I have problems prooving following equation. I tried to use induction, but I did not suceed.
$$\sum_{k=0}^{\lfloor \frac {n}{2} \rfloor}\binom{n}{k} \frac{n-2k+1}{n-k+1}= \binom{n}{\lfloor \frac {n}{2} \rfloor}$$
The context of the equation is combinatorical:
Let $\lambda$ be a partition of n, then $f^\lambda$ ist the amount of Young Tableauxs of shape $\lambda$. (See also: https://en.wikipedia.org/wiki/Young_tableau#Tableaux)
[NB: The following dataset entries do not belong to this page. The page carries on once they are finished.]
(* ===== verification/_CoqProject ===== *)
-Q . S2P
Prelude.v
Aes.v
Fips197.v
Layout.v
Iface.v
Mem.v
Sha.v
Hmac.v
Blake2b.v
Argon2.v
Cipher.v
Luks1.v
Luks2.v
LuksVol.v
Config.v
Disk.v
Fat.v
Menu.v
Passphrase.v
BootCount.v
LoaderEntry.v
Ext4.v
Elf.v
Linux.v
Efi.v
Windows.v
Handover.v
Scan.v
Console.v
Uefi.v
Shell.v
Boot.v
Bios.v
Structs.v
EfiAbi.v
Tests.v
(** Two ways that part at some step. *)
Fixpoint apart (p q : list step) : Prop :=
  match p, q with
  | Fld x :: p, Fld y :: q => if decide (x = y) then apart p q else True
  | Idx i :: p, Idx j :: q => if decide (i = j) then apart p q else True
  | _, _ => False
  end.

Definition disjoint (o s o' s' : Z) : Prop := o + s <= o' \/ o' + s' <= o.

Lemma locate1_disjoint t s1 s2 o1 t1 o2 t2 : wf t = true -> locate1 t s1 = Some (o1, t1) -> locate1 t s2 = Some (o2, t2) ->
  apart [s1] [s2] \/ s1 <> s2 -> disjoint o1 (sizeof t1) o2 (sizeof t2).
Proof.
  intros Hw H1 H2 Hne. assert (s1 <> s2) as Hs.
  { destruct Hne as [Ha|]; [|done]. intros ->. destruct s2; cbn in Ha; by rewrite decide_True in Ha by done. }
  clear Hne. destruct t as [n|t n|packed fs], s1 as [x|i], s2 as [y|j]; cbn [locate1] in H1, H2; try done.
  - destruct (_ && _) in H1; [|done]. destruct (_ && _) in H2; [|done]. injection H1 as <- <-. injection H2 as <- <-.
    cbn [wf] in Hw. apply andb_true_iff in Hw as [Hw _]. pose proof (size_align_pos t Hw) as [Hz _].
    assert (i <> j) by congruence. unfold disjoint.
    destruct (Z.lt_ge_cases i j); [left; pose proof (Z.mul_le_mono_nonneg_r (i + 1) j (sizeof t))
                                  |right; pose proof (Z.mul_le_mono_nonneg_r (j + 1) i (sizeof t))]; lia.
  - cbn [wf] in Hw. apply fs_ok in Hw as [_ Hok].
    apply find_member_Some in H1 as (i & Hf1 & Hp1), H2 as (j & Hf2 & Hp2).
    assert (forall k n t, fs !! k = Some (n, t) -> map (fun f => size_align (snd f)) fs !! k = Some (sizeof t, alignof t)) as Hl.
    { intros k n t Hk. rewrite list_lookup_fmap, Hk. cbn [fmap option_fmap option_map snd]. unfold sizeof, alignof. by rewrite <- surjective_pairing. }
    destruct (Nat.lt_trichotomy i j) as [Hij|[->|Hij]].
    + left. by apply (place_sorted _ _ _ _ _ _ _ _ _ Hok Hij Hp1 (Hl _ _ _ Hf1) Hp2).
    + congruence.
    + right. by apply (place_sorted _ _ _ _ _ _ _ _ _ Hok Hij Hp2 (Hl _ _ _ Hf2) Hp1).
Qed.

(** Parts of an object reached on ways that part do not overlap. *)
Lemma locate_disjoint p : forall q t o1 t1 o2 t2, wf t = true -> apart p q ->
  locate t p = Some (o1, t1) -> locate t q = Some (o2, t2) -> disjoint o1 (sizeof t1) o2 (sizeof t2).
Proof.
  induction p as [|s1 p IH]; intros [|s2 q] t o1 t1 o2 t2 Hw Ha; try (by destruct Ha); [by destruct s1|]. cbn [locate].
  intros ([oa ta] & Ha1 & ([ob tb] & Hb1 & [= <- <-])%bind_Some)%bind_Some ([oc tc] & Ha2 & ([od td] & Hb2 & [= <- <-])%bind_Some)%bind_Some.
  destruct (locate1_bounds _ _ _ _ Hw Ha1) as (Hwa & ? & ?), (locate1_bounds _ _ _ _ Hw Ha2) as (Hwc & ? & ?).
  destruct (locate_bounds _ _ _ _ Hwa Hb1) as (_ & ? & ?), (locate_bounds _ _ _ _ Hwc Hb2) as (_ & ? & ?).
  assert (s1 = s2 /\ apart p q \/ s1 <> s2) as [[-> Hpq]|Hne].
  { destruct s1 as [x|i], s2 as [y|j]; cbn in Ha; try done; case_decide; subst; auto; right; congruence. }
  - rewrite Ha1 in Ha2. injection Ha2 as <- <-. destruct (IH _ _ _ _ _ _ Hwa Hpq Hb1 Hb2); [left|right]; lia.
  - destruct (locate1_disjoint t s1 s2 _ _ _ _ Hw Ha1 Ha2 (or_intror Hne)); [left|right]; lia.
Qed.

(** ** Reading and writing *)

Lemma sub_splice_same o v b : 0 <= o -> o + zlen v <= zlen b ->
  sub (take (Z.to_nat o) b ++ v ++ drop (Z.to_nat (o + zlen v)) b) o (zlen v) = Some v.
Proof.
  intros Ho Hb. assert (zlen (take (Z.to_nat o) b) = o) as Hl by (rewrite length_take; lia).
  rewrite sub_skip by lia. rewrite Hl, Z.sub_diag. by apply sub_here.
Qed.

Lemma sub_splice_other o v b o' n : 0 <= o -> o + zlen v <= zlen b -> disjoint o (zlen v) o' n ->
  sub (take (Z.to_nat o) b ++ v ++ drop (Z.to_nat (o + zlen v)) b) o' n = sub b o' n.
Proof.
  intros Ho Hb Hd. set (b' := take _ b ++ _).
  assert (zlen b' = zlen b) as Hlen by (unfold b'; rewrite !length_app, length_take, length_drop; lia).
  unfold sub. rewrite Hlen. case_decide as Hr; [|done]. f_equal.
  apply list_eq. intros i. destruct (Nat.lt_ge_cases i (Z.to_nat n)); [|by rewrite !lookup_take_ge by lia].
  rewrite !lookup_take_lt, !lookup_drop by lia. unfold b'. destruct Hd as [Hd|Hd].
  - rewrite lookup_app_r by (rewrite length_take; lia). rewrite lookup_app_r by (rewrite length_take; lia).
    rewrite lookup_drop, length_take. f_equal. lia.
  - rewrite lookup_app_l by (rewrite length_take; lia). by rewrite lookup_take_lt by lia.
Qed.

Lemma put_int_inv t p v b b' : wf t = true -> put_int t p v b = Some b' -> exists o t', locate t p = Some (o, t') /\
  0 <= o /\ 0 <= sizeof t' /\ o + sizeof t' <= zlen b /\ zlen (le_bytes (Z.to_nat (sizeof t')) v) = sizeof t' /\
  b' = take (Z.to_nat o) b ++ le_bytes (Z.to_nat (sizeof t')) v ++ drop (Z.to_nat (o + zlen (le_bytes (Z.to_nat (sizeof t')) v))) b.
Proof.
  intros Hw ([o t'] & Hl & (x & Hs & [= <-])%bind_Some)%bind_Some. exists o, t'.
  destruct (locate_bounds _ _ _ _ Hw Hl) as (Hw' & ? & _). pose proof (size_align_pos t' Hw') as [? _].
  assert (zlen (le_bytes (Z.to_nat (sizeof t')) v) = sizeof t') as E by (rewrite le_bytes_length; lia).
  unfold sub in Hs. case_decide as Hb; [|done]. rewrite E. split_and!; (done || lia).
Qed.

Lemma put_int_length t p v b b' : wf t = true -> put_int t p v b = Some b' -> zlen b' = zlen b.
Proof.
  intros Hw (o & t' & _ & Ho & Hs & Hb & E & ->)%put_int_inv; [|done]. rewrite !length_app, length_take, length_drop. lia.
Qed.

(** What is stored is read back, as wide as the member is. *)
Lemma get_put_same t p v b b' o t' : wf t = true -> put_int t p v b = Some b' -> locate t p = Some (o, t') ->
  get_int t p b' = Some (wrap (8 * sizeof t') v).
Proof.
  intros Hw (o1 & t1 & Hl & Ho & Hs & Hb & E & ->)%put_int_inv Hl'; [|done]. rewrite Hl in Hl'. injection Hl' as -> ->.
  unfold get_int, get. rewrite Hl. cbn [mbind option_bind]. rewrite <- E at 3.
  rewrite sub_splice_same by lia. cbn [fmap option_fmap option_map]. rewrite le_val_le_bytes. do 3 f_equal. lia.
Qed.

(** Nothing else changes. *)
Lemma get_put_other t p q v b b' : wf t = true -> apart p q -> put_int t p v b = Some b' -> get t q b' = get t q b.
Proof.
  intros Hw Ha (o & t' & Hl & Ho & Hs & Hb & E & ->)%put_int_inv; [|done]. unfold get.
  destruct (locate t q) as [[oq tq]|] eqn:Hq; cbn [mbind option_bind]; [|done].
  apply sub_splice_other; [done|lia|]. rewrite E. by apply (locate_disjoint p q t).
Qed.

Lemma get_put_field t f g v b b' : wf t = true -> f <> g -> put_int t [Fld g] v b = Some b' -> get t [Fld f] b' = get t [Fld f] b.
Proof. intros Hw Hfg. apply get_put_other; [done|]. cbn. by rewrite decide_False by congruence. Qed.

(** A member of an object that is long enough is there. *)
Lemma get_is_Some t p o t' b : wf t = true -> locate t p = Some (o, t') -> sizeof t <= zlen b ->
  get t p b = Some (take (Z.to_nat (sizeof t')) (drop (Z.to_nat o) b)).
Proof.
  intros Hw Hl Hb. destruct (locate_bounds _ _ _ _ Hw Hl) as (Hw' & ? & ?). pose proof (size_align_pos t' Hw') as [? _].
  unfold get. rewrite Hl. cbn [mbind option_bind]. unfold sub. rewrite decide_True by lia. done.
Qed.

End Layout.
(* ===== verification/Iface.v ===== *)
(** * Iface: the interfaces between components

    What one component promises to another, as type classes: the client's
    theorems are proved against the class, the implementation discharges it with
    an instance. *)

From S2P Require Import Prelude.

(** ** Streaming hash functions

    HMAC calls a hash through its context: initialise, absorb, finalise.  The
    interface is indexed by the hash identifier of [crypto/sha.h]. *)

Class StreamHash (id : Z) := {
  sh_ctx : Type;
  sh_init : sh_ctx;
  sh_update : sh_ctx -> list Z -> sh_ctx;
  sh_final : sh_ctx -> list Z;
  sh_block : nat;
  sh_size : nat;
  (** The function computed, on the whole message. *)
  sh_hash : list Z -> list Z;
}.

#[global] Arguments sh_ctx id {_}.
#[global] Arguments sh_init id {_}.
#[global] Arguments sh_update id {_}.
#[global] Arguments sh_final id {_}.
#[global] Arguments sh_block id {_}.
#[global] Arguments sh_size id {_}.
#[global] Arguments sh_hash id {_}.

(** Any division of the message into updates gives the same digest; an update's
    length must leave room for the 32-bit index of its block loop. *)
Class StreamHashLaws (id : Z) `{StreamHash id} := {
  sh_stream (ds : list (list Z)) :
    Forall (fun d => zlen d + Z.of_nat (sh_block id) < 2 ^ 32) ds ->
    sh_final id (foldl (sh_update id) (sh_init id) ds) = sh_hash id (concat ds);
  sh_length m : length (sh_hash id m) = sh_size id;
  sh_bytes m : bytes (sh_hash id m);
  sh_fits : (0 < sh_size id <= sh_block id)%nat;
  sh_block_small : (sh_block id <= 128)%nat;
}.

(** ** Block devices

    The FAT driver reads 512-byte sectors into a buffer it owns.  A read gives the
    status and the buffer afterwards; [None] is a transfer past the end of the
    buffer. *)

Class BlockDev := { dev_read : Z -> Z -> list Z -> option (Z * list Z) }.

(** A device that holds the image [sector] and serves up to 127 sectors at once. *)
Class BlockDevImage (sector : Z -> list Z) `{BlockDev} := {
  sector_length lba : length (sector lba) = 512%nat;
  sector_bytes lba : bytes (sector lba);
  dev_read_image lba count buf :
    0 <= count <= 127 -> count * 512 <= zlen buf ->
    dev_read lba count buf =
      Some (0, flat_map sector (seqZ lba count) ++ drop (Z.to_nat (count * 512)) buf);
}.
#[export] Instance sha1_laws : StreamHashLaws HASH_SHA1.
Proof.
  split; cbn [sh_block sh_size sh_hash sha1_stream]; [|intros; apply out32_length|intros; apply out32_bytes|lia..].
  intros ds Hds. cbn. unfold sha1_final, sha1_spec. f_equal. by apply stream64.
Qed.
#[export] Instance sha256_laws : StreamHashLaws HASH_SHA256.
Proof.
  split; cbn [sh_block sh_size sh_hash sha256_stream]; [|intros; apply out32_length|intros; apply out32_bytes|lia..].
  intros ds Hds. cbn. unfold sha256_final, sha256_spec. f_equal. by apply stream64.
Qed.
#[export] Instance sha512_laws : StreamHashLaws HASH_SHA512.
Proof.
  split; cbn [sh_block sh_size sh_hash sha512_stream]; [|intros; apply out64_length|intros; apply out64_bytes|lia..].
  intros ds Hds. by apply stream128.
Qed.

(** ** Theorems *)



(** [streq] is string equality on NUL-free strings. *)
Lemma streq_eq a b : nonzero a -> nonzero b -> streq a b = true <-> a = b.
Proof.
  intros Ha. revert b. induction Ha as [|x a Hx Ha IH]; intros b Hb.
  - destruct Hb as [|y b Hy Hb]; [done|]. cbn [streq deref hd]. rewrite Z.eqb_eq. split; [intros; lia|done].
  - destruct Hb as [|y b Hy Hb]; cbn [streq deref hd]; [rewrite Z.eqb_eq; split; [intros; lia|done]|].
    destruct (Z.eqb_spec x y) as [->|Hne].
    + rewrite IH by done. naive_solver.
    + split; [lia|naive_solver].
Qed.

(** ** The constants of SHA-2 *)

Definition is_prime (n : Z) : bool := forallb (fun d => negb (n mod d =? 0)) (seqZ 2 (n - 2)).

(** The first eighty primes. *)
Definition primes80 : list Z := filter (fun n => is_prime n = true) (seqZ 2 408).

(** [k] is the first [w] bits of the fractional part of the [e]-th root of [p]:
    with [c] the integer part, [c * 2^w + k] is the integer root of [p * 2^(e*w)]. *)
Definition frac_root (e w p k : Z) : bool :=
  (0 <=? k) && (k <? 2 ^ w) &&
  existsb (fun c => let t := c * 2 ^ w + k in
    (t ^ e <=? p * 2 ^ (e * w)) && (p * 2 ^ (e * w) <? (t + 1) ^ e)) (seqZ 0 24).

(** The SHA-2 tables are the ones FIPS 180-4 defines: [K256] and [K512] are the
    leading fractional bits of the cube roots of the first 64 and 80 primes, the
    initial values those of the square roots of the first eight primes. *)
Theorem sha2_constants :
  length primes80 = 80%nat /\
  Forall2 (fun p k => frac_root 3 64 p k = true) primes80 K512 /\
  Forall2 (fun p k => frac_root 3 32 p k = true) (take 64 primes80) K256 /\
  Forall2 (fun p k => frac_root 2 64 p k = true) (take 8 primes80) SHA512_IV /\
  Forall2 (fun p k => frac_root 2 32 p k = true) (take 8 primes80) SHA256_IV.
Proof.
  split; [by vm_compute|].
  split_and!; apply (bool_decide_unpack _); by vm_compute.
Qed.

(** FIPS 180-4 example digests. *)
Example sha1_abc :
  be_val (sha1 (cs "abc")) = 0xa9993e364706816aba3e25717850c26c9cd0d89d.
Proof. by vm_compute. Qed.

Example sha256_abc :
  be_val (sha256 (cs "abc")) = 0xba7816bf8f01cfea414140de5dae2223b00361a396177a9cb410ff61f20015ad.
Proof. by vm_compute. Qed.

Example sha512_abc :
  be_val (sha512 (cs "abc")) =
  0xddaf35a193617abacc417349ae20413112e6fa4e89a97ea20a9eeee64b55d39a2192992a274fc1a836ba3c23a3feebbd454d4423643ce80e2a9ac94fa54ca49f.
Proof. by vm_compute. Qed.
Lemma H_prime_spec T A : 0 < T -> H_prime A T = hprime_rfc9106 T A.
Proof.
  intros HT. unfold H_prime, hprime_rfc9106. rewrite !H_prime_first.
  destruct (Z.leb_spec T 64); [done|]. set (v1 := blake2b_spec 64 [] _).
  set (r := (T + 31) / 32 - 2).
  pose proof (Z.div_mod (T + 31) 32 ltac:(lia)). pose proof (Z.mod_pos_bound (T + 31) 32 ltac:(lia)).
  replace (T - 32) with ((T - 32 * r) + 32 * Z.of_nat (Z.to_nat r - 1)) by lia.
  rewrite H_prime_loop_spec by lia.
  destruct (Z.to_nat r) as [|k] eqn:Ek; [lia|]. cbn [hprime_prefix].
  replace (S k - 1)%nat with k by lia. by rewrite <- app_assoc.
Qed.

Lemma blake2b_spec_length n m : 0 <= n <= 64 -> zlen (blake2b_spec n [] m) = n.
Proof. intros. rewrite <- blake2b_one. by apply blake2b_length. Qed.

Lemma hprime_prefix_length v r : (32 <= length v)%nat -> zlen (hprime_prefix v r) = 32 * Z.of_nat r.
Proof.
  revert v. induction r as [|r IH]; intros v Hv; [done|]. cbn [hprime_prefix].
  pose proof (blake2b_spec_length 64 v ltac:(lia)). rewrite length_app, length_take, Nat2Z.inj_add, IH by lia. lia.
Qed.

Lemma H_prime_length T A : 0 < T -> zlen (H_prime A T) = T.
Proof.
  intros HT. rewrite H_prime_spec by done. unfold hprime_rfc9106.
  destruct (Z.leb_spec T 64); [apply blake2b_spec_length; lia|].
  set (r := (T + 31) / 32 - 2).
  pose proof (Z.div_mod (T + 31) 32 ltac:(lia)). pose proof (Z.mod_pos_bound (T + 31) 32 ltac:(lia)).
  pose proof (blake2b_spec_length 64 (le_bytes 4 T ++ A) ltac:(lia)).
  rewrite length_app, Nat2Z.inj_add, hprime_prefix_length, blake2b_spec_length by lia. lia.
Qed.

(** ** The reference index *)

Lemma relative_range area pr : 0 < area < 2 ^ 32 -> 0 <= pr < 2 ^ 32 ->
  0 <= u64 (area * (u64 (pr * pr) >> 32)) >> 32 < area.
Proof.
  intros Ha Hp. rewrite (wrap_small 64 (pr * pr)) by nia. rewrite !shiftr_div by lia.
  assert (0 <= pr * pr / 2 ^ 32 < 2 ^ 32) as Hr
    by (split; [apply Z.div_pos; nia|apply Z.div_lt_upper_bound; nia]).
  rewrite wrap_small by nia. split; [apply Z.div_pos; nia|apply Z.div_lt_upper_bound; nia].
Qed.

(** A position [area - 1 - r] of the window of [area] blocks that starts at [start_pos]. *)
Lemma index_alpha_window pass slice lane_len index pr same :
  let area := ref_area pass slice lane_len index same in
  let start := start_pos pass slice lane_len in
  0 < area < lane_len -> 0 <= start < lane_len -> lane_len < 2 ^ 31 -> 0 <= pr < 2 ^ 32 ->
  exists r, 0 <= r < area /\ index_alpha pass slice lane_len index pr same = (start + r) mod lane_len.
Proof.
  cbv zeta. intros Ha Hs Hl Hp. unfold index_alpha.
  set (area := ref_area _ _ _ _ _) in *. set (start := start_pos _ _ _) in *.
  pose proof (relative_range area pr ltac:(lia) Hp) as Hr. set (rp := _ >> 32) in *.
  exists (area - 1 - rp). split; [lia|].
  rewrite (wrap_small 32 (start + area - 1)), (wrap_small 64) by lia.
  rewrite wrap_small; [f_equal; lia|].
  pose proof (Z.mod_pos_bound (start + area - 1 - rp) lane_len ltac:(lia)). lia.
Qed.

Lemma ref_area_first slice q index same :
  2 <= q -> 4 * q < 2 ^ 31 -> 0 <= slice < 4 -> 0 <= index < q ->
  (slice = 0 -> same = true /\ 2 <= index) ->
  ref_area 0 slice (4 * q) index same =
  slice * q + (if same then index - 1 else if index =? 0 then -1 else 0) /\
  0 < ref_area 0 slice (4 * q) index same < 4 * q.
Proof.
  intros Hq Hq2 Hs Hi H0. assert (ref_area 0 slice (4 * q) index same =
    u32 (slice * q + (if same then index - 1 else if index =? 0 then -1 else 0))) as ->.
  { unfold ref_area, ARGON2_SYNC_POINTS. change (0 =? 0) with true. cbv iota zeta.
    rewrite (Z.mul_comm 4), Z.div_mul by lia.
    destruct (Z.eqb_spec slice 0) as [->|]; [destruct (H0 eq_refl) as [-> _]; f_equal; lia|].
    destruct same; f_equal; [lia|]. destruct (index =? 0); lia. }
  assert (0 < slice * q + (if same then index - 1 else if index =? 0 then -1 else 0) < 4 * q) as Hr.
  { destruct same; [|destruct (Z.eqb_spec index 0)]; destruct (Z.eq_dec slice 0) as [->|];
      try (destruct (H0 eq_refl); (lia || discriminate)); nia. }
  rewrite wrap_small by lia. done.
Qed.

Lemma ref_area_later pass slice q index same :
  2 <= q -> 4 * q < 2 ^ 31 -> 0 < pass -> 0 <= index < q ->
  ref_area pass slice (4 * q) index same =
  3 * q + (if same then index - 1 else if index =? 0 then -1 else 0) /\
  0 < ref_area pass slice (4 * q) index same < 4 * q.
Proof.
  intros Hq Hq2 Hp Hi. assert (ref_area pass slice (4 * q) index same =
    u32 (3 * q + (if same then index - 1 else if index =? 0 then -1 else 0))) as ->.
  { unfold ref_area, ARGON2_SYNC_POINTS. rewrite (proj2 (Z.eqb_neq pass 0)) by lia. cbv iota zeta.
    rewrite (Z.mul_comm 4), Z.div_mul by lia. destruct same; f_equal; [lia|]. destruct (index =? 0); lia. }
  rewrite wrap_small; destruct same; (destruct (Z.eqb_spec index 0)); lia.
Qed.
(** What the format can represent: names that do not end the header, values without
    line breaks or outer spaces, a type with a name, at least one try. *)
Definition printable_entry (e : BootEntry) : Prop :=
  (length (name e) <= 255)%nat /\ Forall (fun c => in_name c = true) (name e) /\
  val_ok (kernel e) /\ val_ok (initrd e) /\ val_ok (cmdline e) /\ val_ok (luks_keyfile e) /\
  type e <> OS_TYPE_UEFI_SHELL /\ (encrypted e = 0 \/ encrypted e = 1) /\ 0 < luks_tries e < 2 ^ 31.

Ltac key_ok_tac := split_and!; [simpl; lia|simpl; lia|by repeat constructor|reflexivity].

Lemma alter_last {A} (f : A -> A) (l : list A) x : alter f (length l) (l ++ [x]) = l ++ [f x].
Proof. by rewrite alter_app_r_alt, Nat.sub_diag by lia. Qed.

Lemma str_copy_id v : val_ok v -> str_copy v MAX_STR_LEN = v.
Proof. intros (_ & H & _). unfold str_copy. apply take_ge. change (Z.to_nat (MAX_STR_LEN - 1)) with 255%nat. lia. Qed.

Lemma type_name_ok ty : val_ok (type_name ty) /\ (ty <> OS_TYPE_UEFI_SHELL -> config_parse_type (type_name ty) = ty).
Proof. destruct ty; (split; [split_and!; [by repeat constructor|simpl; lia|reflexivity|reflexivity]|done]). Qed.

(** The keys the printer writes, in its order, rebuild the entry. *)
Lemma entry_keys nm ty ke ir cm en kf tr :
  entry_key (entry_key (entry_key (entry_key (entry_key (entry_key (entry_key (new_entry nm)
    (cs "type") ty) (cs "kernel") ke) (cs "initrd") ir) (cs "cmdline") cm) (cs "encrypted") en)
    (cs "luks_keyfile") kf) (cs "luks_tries") tr =
  {| name := nm; type := config_parse_type ty; kernel := str_copy ke MAX_STR_LEN; initrd := str_copy ir MAX_STR_LEN;
     cmdline := str_copy cm MAX_STR_LEN;
     encrypted := if (deref en =? chr "1") || (deref en =? chr "y") || (deref en =? chr "t") then 1 else 0;
     luks_keyfile := str_copy kf MAX_STR_LEN; luks_tries := if parse_int tr >? 0 then parse_int tr else 3 |}.
Proof. reflexivity. Qed.

Lemma parse_loop_entry fuel e rest cfg cur merge : num_entries cfg < MAX_ENTRIES -> printable_entry e ->
  parse_loop (8 + fuel) (print_entry e ++ rest) cfg cur merge =
  parse_loop fuel rest (set_entries cfg (entries cfg ++ [e])) (Some (length (entries cfg))) merge.
Proof.
  intros Hn (Hnl & Hnm & Hk & Hi & Hc & Hf & Hty & He & Ht). destruct e as [nm ty ke ir cm en kf tr].
  cbn [name type kernel initrd cmdline encrypted luks_keyfile luks_tries] in *.
  destruct (type_name_ok ty) as [Htv Htp].
  assert (val_ok (if en =? 0 then cs "0" else cs "1")) as Hev
    by (destruct (en =? 0); (split_and!; [by repeat constructor|simpl; lia|reflexivity|reflexivity])).
  pose proof (show_dec_val_ok tr ltac:(lia)) as Htrv.
  unfold print_entry. cbn [name type kernel initrd cmdline encrypted luks_keyfile luks_tries Nat.add].
  rewrite <- !app_assoc, parse_loop_section by done.
  rewrite !parse_loop_kv by (try done; key_ok_tac). cbn [entries set_entries]. rewrite !alter_last. rewrite entry_keys.
  unfold set_entries. cbn [timeout default_entry theme_color accent_color entries].
  rewrite Htp, !str_copy_id, parse_int_show, Z.gtb_ltb, (proj2 (Z.ltb_lt 0 tr)) by (done || lia).
  by destruct He as [-> | ->].
Qed.

Lemma parse_loop_entries fuel es cfg cur merge : num_entries cfg + zlen es <= MAX_ENTRIES -> Forall printable_entry es ->
  parse_loop (8 * length es + S fuel) (concat (map print_entry es)) cfg cur merge =
  Some (set_entries cfg (entries cfg ++ es)).
Proof.
  intros Hn Hes. revert cfg cur Hn. induction Hes as [|e es He Hes IH]; intros cfg cur Hn.
  { cbn. rewrite app_nil_r. by destruct cfg. }
  cbn [map concat length] in *. replace (8 * S (length es) + S fuel)%nat with (8 + (8 * length es + S fuel))%nat by lia.
  rewrite parse_loop_entry by (done || lia). rewrite IH.
  - unfold set_entries. cbn. by rewrite <- app_assoc.
  - unfold num_entries in *. cbn [entries set_entries]. rewrite length_app. cbn [length]. lia.
Qed.

Lemma color_ok c : 0 <= c <= 15 -> val_ok (color_name c) /\ config_parse_color (color_name c) = c.
Proof.
  intros Hc. assert (exists n, (n < 16)%nat /\ c = Z.of_nat n) as (n & Hn & ->) by (exists (Z.to_nat c); lia).
  do 16 (destruct n as [|n]; [split; [split_and!; [by repeat constructor|simpl; lia|reflexivity|reflexivity]|reflexivity]|]).
  lia.
Qed.


(** ** Merging and adding *)

(** What the parser never does to entries that were there: drop or reorder them, or
    touch one it did not create itself. *)
Definition extends (cfg cfg' : BootConfig) : Prop :=
  timeout cfg' = timeout cfg /\ default_entry cfg' = default_entry cfg /\ theme_color cfg' = theme_color cfg /\
  accent_color cfg' = accent_color cfg /\ exists es, entries cfg' = entries cfg ++ es.

Lemma parse_line_extends line cfg0 cfg cur : extends cfg0 cfg ->
  (forall i, cur = Some i -> (length (entries cfg0) <= i)%nat) -> extends cfg0 (parse_line line cfg cur true).
Proof.
  intros (H1 & H2 & H3 & H4 & es & H5) Hcur. unfold parse_line.
  destruct (parse_kv line 64 MAX_STR_LEN) as [[key val]|]; [|by split_and!; [..|exists es]].
  destruct cur as [i|]; [|by split_and!; [..|exists es]]. specialize (Hcur i eq_refl).
  unfold extends. cbn [timeout default_entry theme_color accent_color entries set_entries]. split_and!; [done..|].
  rewrite H5, alter_app_r_alt by lia. by eexists.
Qed.

Lemma parse_loop_extends fuel p cfg0 cfg cur r : extends cfg0 cfg ->
  (forall i, cur = Some i -> (length (entries cfg0) <= i)%nat) ->
  parse_loop fuel p cfg cur true = Some r -> extends cfg0 r.
Proof.
  revert p cfg cur. induction fuel as [|f IH]; intros p cfg cur Hc Hcur H; [done|]. cbn [parse_loop] in H.
  destruct (skip_while _ p) as [|c p']; [by injection H as <-|].
  destruct ((c =? chr "#") || (c =? chr ";")); [by eapply IH|].
  destruct (c =? chr "["); [|by eapply IH; [apply parse_line_extends|..]].
  destruct (parse_section p' cfg cur) as [[p'' cfg'] cur'] eqn:E. eapply IH; [| |exact H].
  - unfold parse_section in E. destruct Hc as (H1 & H2 & H3 & H4 & es & H5).
    destruct (str_starts p' (cs "entry:")); [destruct (num_entries cfg <? MAX_ENTRIES)|];
      injection E as _ <- _; unfold extends; cbn [timeout default_entry theme_color accent_color entries set_entries];
      (split_and!; [done..|]); [|by exists es|by exists es].
    rewrite H5, <- app_assoc. by eexists.
  - intros i ->. unfold parse_section in E. destruct Hc as (_ & _ & _ & _ & es & H5).
    destruct (str_starts p' (cs "entry:")); [destruct (num_entries cfg <? MAX_ENTRIES)|];
      injection E as _ _ E; [|by apply Hcur|by apply Hcur].
    subst i. rewrite H5, length_app. lia.
Qed.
I found out using the hook-formula: $f^{(n-k,k)}=\binom{n}{k} \frac{n-2k+1}{n-k+1}$. So the upper equation I am looking for is the sum over these amounts of Young-Tableauxs.
Thanks in advance
We have: $$\sum_{k=0}^{\lfloor \frac{n}{2} \rfloor} {n \choose k} \frac{n-2k+1}{n-k+1}=\sum_{k=0}^{\lfloor \frac{n}{2} \rfloor} {n \choose k} \bigg(1-\frac{k}{n-k+1}\bigg)=\sum_{k=0}^{\lfloor \frac{n}{2} \rfloor} {n \choose k} -\frac{n!}{(k-1)!(n-k+1)!}$$ But we know that $\frac{n!}{(k-1)!(n-k+1)!}={n \choose {k-1}}$. So- $$\sum_{k=0}^{\lfloor \frac{n}{2} \rfloor} {n \choose k} \frac{n-2k+1}{n-k+1}=\sum_{k=0}^{\lfloor \frac{n}{2} \rfloor} {n \choose k} -{n \choose {k-1}}={n \choose {\lfloor \frac{n}{2} \rfloor}}$$ due to telescoping.